Miami University in Ohio seems to have learned its lesson after reviewing decisions of the 6th U.S. Circuit Court of Appeals over the past year.

The public university is changing its student conduct process and Title IX protocol to allow students accused of sexual misconduct to “personally” cross-examine their accusers, “rather than channeling questions through the chair of the hearing,” The Miami Student reports.

The email to the student body from Dean of Students Kimberly Moore also says the accused student’s “agent” – presumably a lawyer – can do the cross-examination.

The option is limited to situations where “the credibility of one or more of the parties is at issue and suspension or dismissal is a possible sanction,” she wrote. The change does not appear to be reflected in the university’s publicly posted Title IX protocol for this academic year. It’s not clear how old the document is: A version cached by Google is dated Oct. 2.
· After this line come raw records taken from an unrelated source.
(* ===== verification/Http.v ===== *)
(** * Headers, responses and the error envelopes (llama-proxy/src/proxy/handler.rs)

    A header map is the list of its fields in the order it yields them, names
    in lower case; a field may occur more than once.  Whether a value is
    readable as text is the HTTP crate's, a parameter. *)
From S2P Require Import Prelude Json.

Abbreviation HeaderMap := (list (str * str)) (only parsing).

(** [HeaderMap::get]: the first value of a field. *)
Fixpoint header_get (name : str) (hs : list (str * str)) : option str :=
  match hs with
  | [] => None
  | (n, v) :: hs' => if decide (n = name) then Some v else header_get name hs'
  end.

(** [HeaderMap::insert]: the field ends up with this value only. *)
Definition header_insert (name v : str) (hs : list (str * str)) : list (str * str) :=
  filter (λ f, f.1 ≠ name) hs ++ [(name, v)].

Class HeaderText := {
  to_str : str → option str;   (** [HeaderValue::to_str] *)
}.

(** ** Status codes *)
Abbreviation StatusCode := Z (only parsing).
Definition is_success (s : StatusCode) : bool := ((200 <=? s) && (s <? 300))%Z.
Definition is_server_error (s : StatusCode) : bool := ((500 <=? s) && (s <? 600))%Z.

Record Response := mkResponse {
  status : StatusCode;
  headers : list (str * str);
  body : str;
}.

Section Envelopes.
Context `{Serde}.

(** [(status, Json(v)).into_response()]. *)
Definition json_response (s : StatusCode) (v : Value) : Response :=
  mkResponse s [(lit "content-type", lit "application/json")] (to_string v).

Definition err_envelope (kind msg : str) : Value :=
  VObject [kv "error" (VObject [kv "type" (VString kind); kv "message" (VString msg)])].

Definition is_length_limit_error (e : str) : bool := bool_decide (e = lit "length limit exceeded").

Definition body_read_error (e cap_label : str) : Response :=
  if is_length_limit_error e then
    json_response 413 (err_envelope (lit "request_body_too_large")
      (lit "Request body exceeds the " ++ cap_label ++ lit " limit"))
  else
    json_response 400 (err_envelope (lit "invalid_request_json")
      (lit "Failed to read request body: " ++ e)).

Definition at_capacity_response (max : Z) : Response :=
  mkResponse 429 [(lit "content-type", lit "application/json"); (lit "retry-after", lit "5")]
    (to_string (VObject [kv "error" (VObject
      [kv "type" (vstr "too_many_requests");
       kv "message" (VString (lit "Server at capacity (" ++ show_Z max ++
         lit " concurrent requests). Increase max_concurrent_requests in config.yaml or scale with additional backend nodes"));
       kv "retry_after" (vnat 5)])])).

Definition anthropic_sse_error_response : Response :=
  mkResponse 200 [(lit "content-type", lit "text/event-stream")]
    (lit "event: error" ++ [ascii_of_nat 10] ++
     qlit "data: {'type':'error','error':{'type':'api_error','message':'The proxy failed to convert the backend response into an Anthropic streaming response'}}"
     ++ [ascii_of_nat 10; ascii_of_nat 10] ++
     lit "data: [DONE]" ++ [ascii_of_nat 10; ascii_of_nat 10]).
End Envelopes.

(** ** Forwarding a response *)
Definition is_hop_by_hop_header (name : str) : bool :=
  existsb (λ n, bool_decide (name = n))
    (lit <$> ["connection"; "proxy-authenticate"; "proxy-authorization"; "te"; "trailer"; "upgrade"]%string).

Definition forwards_to_client (body_was_decoded : bool) (name : str) : bool :=
  if bool_decide (name = lit "content-length") || bool_decide (name = lit "transfer-encoding")
     || is_hop_by_hop_header name then false
  else negb (body_was_decoded && bool_decide (name = lit "content-encoding")).

Definition forward_response (s : StatusCode) (hs : HeaderMap) (b : str) (body_was_decoded : bool) : Response :=
  mkResponse s (filter (λ f, forwards_to_client body_was_decoded f.1 = true) hs) b.

(** ** Classifying a request or response *)
Definition split_once_semicolon (s : str) : str :=
  match split_char ";"%char s with media :: _ :: _ => media | _ => s end.

Definition is_json_content_type (content_type : str) : bool :=
  let media_type := to_ascii_lowercase (trim (split_once_semicolon content_type)) in
  bool_decide (media_type = lit "application/json") || ends_with media_type (lit "+json").

Definition OPTIONAL_CLIENT_ENDPOINTS : list str := [lit "/api/models/vram-estimate"].

Definition is_optional_client_404 (path : str) (s : StatusCode) : bool :=
  if negb (s =? 404)%Z then false
  else existsb (λ p, bool_decide (default path (strip_suffix path (lit "/")) = p)) OPTIONAL_CLIENT_ENDPOINTS.

(** * Facts *)
Lemma header_get_Some name v hs : header_get name hs = Some v → (name, v) ∈ hs.
Proof.
  induction hs as [|[n w] hs IH]; simpl; [done|]. case_decide; [|set_solver].
  intros [= ->]. subst. set_solver.
Qed.

Lemma header_get_filter (P : str → bool) name hs :
  P name = true → header_get name (filter (λ f, P f.1 = true) hs) = header_get name hs.
Proof.
  intros HP. induction hs as [|[n v] hs IH]; [done|]. rewrite filter_cons. cbn [fst].
  destruct (decide (P n = true)) as [Hn|Hn]; simpl; case_decide; try done.
  subst. congruence.
Qed.

Lemma header_get_filtered (P : str → bool) name hs :
  P name = false → header_get name (filter (λ f, P f.1 = true) hs) = None.
Proof.
  intros HP. destruct (header_get _ _) as [v|] eqn:E; [|done].
  apply header_get_Some, list_elem_of_filter in E as [E _]. simpl in E. congruence.
Qed.

(** What a client is told about a body is true of the body it gets: the
    encoding header survives exactly on a body still carrying the encoding, and
    no framing header of the backend connection survives. *)
Lemma forward_response_headers s hs b decoded :
  let r := forward_response s hs b decoded in
  header_get (lit "content-encoding") (headers r) =
    (if decoded then None else header_get (lit "content-encoding") hs) ∧
  header_get (lit "content-type") (headers r) = header_get (lit "content-type") hs ∧
  header_get (lit "content-length") (headers r) = None ∧
  header_get (lit "transfer-encoding") (headers r) = None.
Proof.
  cbv zeta. unfold forward_response. cbn [headers].
  destruct decoded; split_and!; (by apply (header_get_filter (forwards_to_client _))) ||
    by apply (header_get_filtered (forwards_to_client _)).
Qed.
A spokesperson for the university provided The College Fix the email from Moore, but did not answer how its procedures may have changed in response to an earlier 6th Circuit ruling.
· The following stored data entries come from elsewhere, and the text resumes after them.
(** C37: However many fetches, start-up probes and evictions interleave, and wherever
    they are cut off: every cached window is one its own backend stated, before
    the entry's time stamp, which is never in the future. *)
Theorem context_cache_honest build_node_client now sys :
  reaches note effect (cache_job build_node_client) (mkSystem [] (booted now)) sys → honest (sys_world sys).
Proof.
  intros Hr. eapply (interleaving_invariant note effect (cache_job build_node_client) told honest heard) in Hr;
    [by destruct Hr|..]; clear.
  - intros p s w Hp _. split; [by eapply safe_job|]. destruct Hp; intros ? ? ? []%elem_of_nil.
  - intros X e x s w w' HI HT Hpre He. split_and!.
    + by eapply honest_effect.
    + by eapply heard_note.
    + intros s'. apply heard_later. by eapply effect_later.
  - intros u e He. unfold booted in He. simpl in He. by rewrite lookup_empty in He.
Qed.
End Honesty.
The university already allows accusers to be in a different room than accused students during hearings, she said: “If in different rooms, we use web-meeting software to communicate (with audio/video or just audio if requested). The hearing panel is involved so that the questioning is indirect.”

The cross-examination requirement and “agent” language comes directly out of a recent 6th Circuit ruling against the University of Michigan, which refused to change its procedures even after the federal appeals court required at least indirect cross-examination in credibility-related cases a year ago.

The Miami spokesperson distinguished the university’s procedures from Michigan’s, which still used a single-investigator model when the 6th Circuit slapped it down. That means one official separately meets with students individually and makes a finding, with no opportunity for the parties to question each other or witnesses in real time.

“We are still working out details, but we’ll still have the option to be in different rooms using the web-meeting software,” she said. “The difference the 6th Circuit calls for in our case is that the panel chair won’t intercede in the student’s opportunity to question.”

MORE: 6th Circuit requires universities to let ‘agent’ cross-examine accuser

But Miami University was the subject of a related ruling this winter, where the 6th Circuit reinstated a lawsuit against the taxpayer-funded university that said it repeatedly favored the accuser over the accused.

The three-judge panel had said the university should have opened an investigation into the accused student’s claim – never formally filed – that his accuser took advantage of him while he was too drunk to consent.

It required the university to turn over evidence to test the accused student’s statistical claims about “patterns of gender-based decisionmaking” in Title IX cases. The panel also agreed that his allegations of “external pressure” on the university to judge male students guilty, by the Obama administration and an accuser’s lawsuit, “support a reasonable inference of gender discrimination.”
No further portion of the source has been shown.